▶ _PROBLEM TO WORK ON_
Transcribe the entries that follow, word for word.
================
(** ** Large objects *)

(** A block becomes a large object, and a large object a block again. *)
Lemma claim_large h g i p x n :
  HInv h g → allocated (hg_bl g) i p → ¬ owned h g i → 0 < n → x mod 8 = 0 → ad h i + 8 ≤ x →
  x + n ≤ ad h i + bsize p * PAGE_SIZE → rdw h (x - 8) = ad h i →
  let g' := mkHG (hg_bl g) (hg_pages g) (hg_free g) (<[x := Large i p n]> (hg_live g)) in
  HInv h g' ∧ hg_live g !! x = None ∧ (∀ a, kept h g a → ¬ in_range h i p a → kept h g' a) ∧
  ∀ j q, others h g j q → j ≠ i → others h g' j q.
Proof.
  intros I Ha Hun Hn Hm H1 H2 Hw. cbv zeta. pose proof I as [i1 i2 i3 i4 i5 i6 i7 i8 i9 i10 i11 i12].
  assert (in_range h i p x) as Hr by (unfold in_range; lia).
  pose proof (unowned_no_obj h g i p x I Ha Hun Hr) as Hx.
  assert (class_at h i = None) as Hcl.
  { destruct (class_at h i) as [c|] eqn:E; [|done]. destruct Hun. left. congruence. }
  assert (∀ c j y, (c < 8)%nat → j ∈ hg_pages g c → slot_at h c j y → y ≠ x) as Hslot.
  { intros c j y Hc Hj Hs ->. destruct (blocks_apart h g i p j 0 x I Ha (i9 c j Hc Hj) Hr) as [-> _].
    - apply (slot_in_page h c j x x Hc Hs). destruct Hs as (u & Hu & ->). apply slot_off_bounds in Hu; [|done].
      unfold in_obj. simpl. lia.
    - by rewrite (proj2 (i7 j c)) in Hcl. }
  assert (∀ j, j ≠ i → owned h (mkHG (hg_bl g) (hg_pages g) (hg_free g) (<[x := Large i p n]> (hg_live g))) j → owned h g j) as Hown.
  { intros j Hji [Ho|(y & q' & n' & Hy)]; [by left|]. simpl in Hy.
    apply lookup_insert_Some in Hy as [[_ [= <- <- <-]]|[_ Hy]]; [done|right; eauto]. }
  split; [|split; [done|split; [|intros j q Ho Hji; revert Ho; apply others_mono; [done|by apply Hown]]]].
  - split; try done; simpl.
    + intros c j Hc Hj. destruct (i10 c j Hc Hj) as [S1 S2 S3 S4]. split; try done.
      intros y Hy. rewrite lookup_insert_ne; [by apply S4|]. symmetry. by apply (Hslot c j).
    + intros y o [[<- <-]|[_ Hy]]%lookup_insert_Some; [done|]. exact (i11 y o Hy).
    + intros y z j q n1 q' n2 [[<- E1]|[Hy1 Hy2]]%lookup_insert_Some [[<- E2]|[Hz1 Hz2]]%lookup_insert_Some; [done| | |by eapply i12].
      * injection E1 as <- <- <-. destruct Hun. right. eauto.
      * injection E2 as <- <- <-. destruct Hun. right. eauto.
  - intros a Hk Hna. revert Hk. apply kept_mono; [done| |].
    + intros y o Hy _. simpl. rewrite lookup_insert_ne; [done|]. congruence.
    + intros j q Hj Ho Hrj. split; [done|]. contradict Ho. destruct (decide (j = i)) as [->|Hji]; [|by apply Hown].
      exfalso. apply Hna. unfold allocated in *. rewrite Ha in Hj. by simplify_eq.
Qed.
================
▶ _RESPONSE BOX_
(** ** Large objects *)

(** A block becomes a large object, and a large object a block again. *)
Lemma claim_large h g i p x n :
  HInv h g → allocated (hg_bl g) i p → ¬ owned h g i → 0 < n → x mod 8 = 0 → ad h i + 8 ≤ x →
  x + n ≤ ad h i + bsize p * PAGE_SIZE → rdw h (x - 8) = ad h i →
  let g' := mkHG (hg_bl g) (hg_pages g) (hg_free g) (<[x := Large i p n]> (hg_live g)) in
  HInv h g' ∧ hg_live g !! x = None ∧ (∀ a, kept h g a → ¬ in_range h i p a → kept h g' a) ∧
  ∀ j q, others h g j q → j ≠ i → others h g' j q.
Proof.
  intros I Ha Hun Hn Hm H1 H2 Hw. cbv zeta. pose proof I as [i1 i2 i3 i4 i5 i6 i7 i8 i9 i10 i11 i12].
  assert (in_range h i p x) as Hr by (unfold in_range; lia).
  pose proof (unowned_no_obj h g i p x I Ha Hun Hr) as Hx.
  assert (class_at h i = None) as Hcl.
  { destruct (class_at h i) as [c|] eqn:E; [|done]. destruct Hun. left. congruence. }
  assert (∀ c j y, (c < 8)%nat → j ∈ hg_pages g c → slot_at h c j y → y ≠ x) as Hslot.
  { intros c j y Hc Hj Hs ->. destruct (blocks_apart h g i p j 0 x I Ha (i9 c j Hc Hj) Hr) as [-> _].
    - apply (slot_in_page h c j x x Hc Hs). destruct Hs as (u & Hu & ->). apply slot_off_bounds in Hu; [|done].
      unfold in_obj. simpl. lia.
    - by rewrite (proj2 (i7 j c)) in Hcl. }
  assert (∀ j, j ≠ i → owned h (mkHG (hg_bl g) (hg_pages g) (hg_free g) (<[x := Large i p n]> (hg_live g))) j → owned h g j) as Hown.
  { intros j Hji [Ho|(y & q' & n' & Hy)]; [by left|]. simpl in Hy.
    apply lookup_insert_Some in Hy as [[_ [= <- <- <-]]|[_ Hy]]; [done|right; eauto]. }
  split; [|split; [done|split; [|intros j q Ho Hji; revert Ho; apply others_mono; [done|by apply Hown]]]].
  - split; try done; simpl.
    + intros c j Hc Hj. destruct (i10 c j Hc Hj) as [S1 S2 S3 S4]. split; try done.
      intros y Hy. rewrite lookup_insert_ne; [by apply S4|]. symmetry. by apply (Hslot c j).
    + intros y o [[<- <-]|[_ Hy]]%lookup_insert_Some; [done|]. exact (i11 y o Hy).
    + intros y z j q n1 q' n2 [[<- E1]|[Hy1 Hy2]]%lookup_insert_Some [[<- E2]|[Hz1 Hz2]]%lookup_insert_Some; [done| | |by eapply i12].
      * injection E1 as <- <- <-. destruct Hun. right. eauto.
      * injection E2 as <- <- <-. destruct Hun. right. eauto.
  - intros a Hk Hna. revert Hk. apply kept_mono; [done| |].
    + intros y o Hy _. simpl. rewrite lookup_insert_ne; [done|]. congruence.
    + intros j q Hj Ho Hrj. split; [done|]. contradict Ho. destruct (decide (j = i)) as [->|Hji]; [|by apply Hown].
      exfalso. apply Hna. unfold allocated in *. rewrite Ha in Hj. by simplify_eq.
Qed.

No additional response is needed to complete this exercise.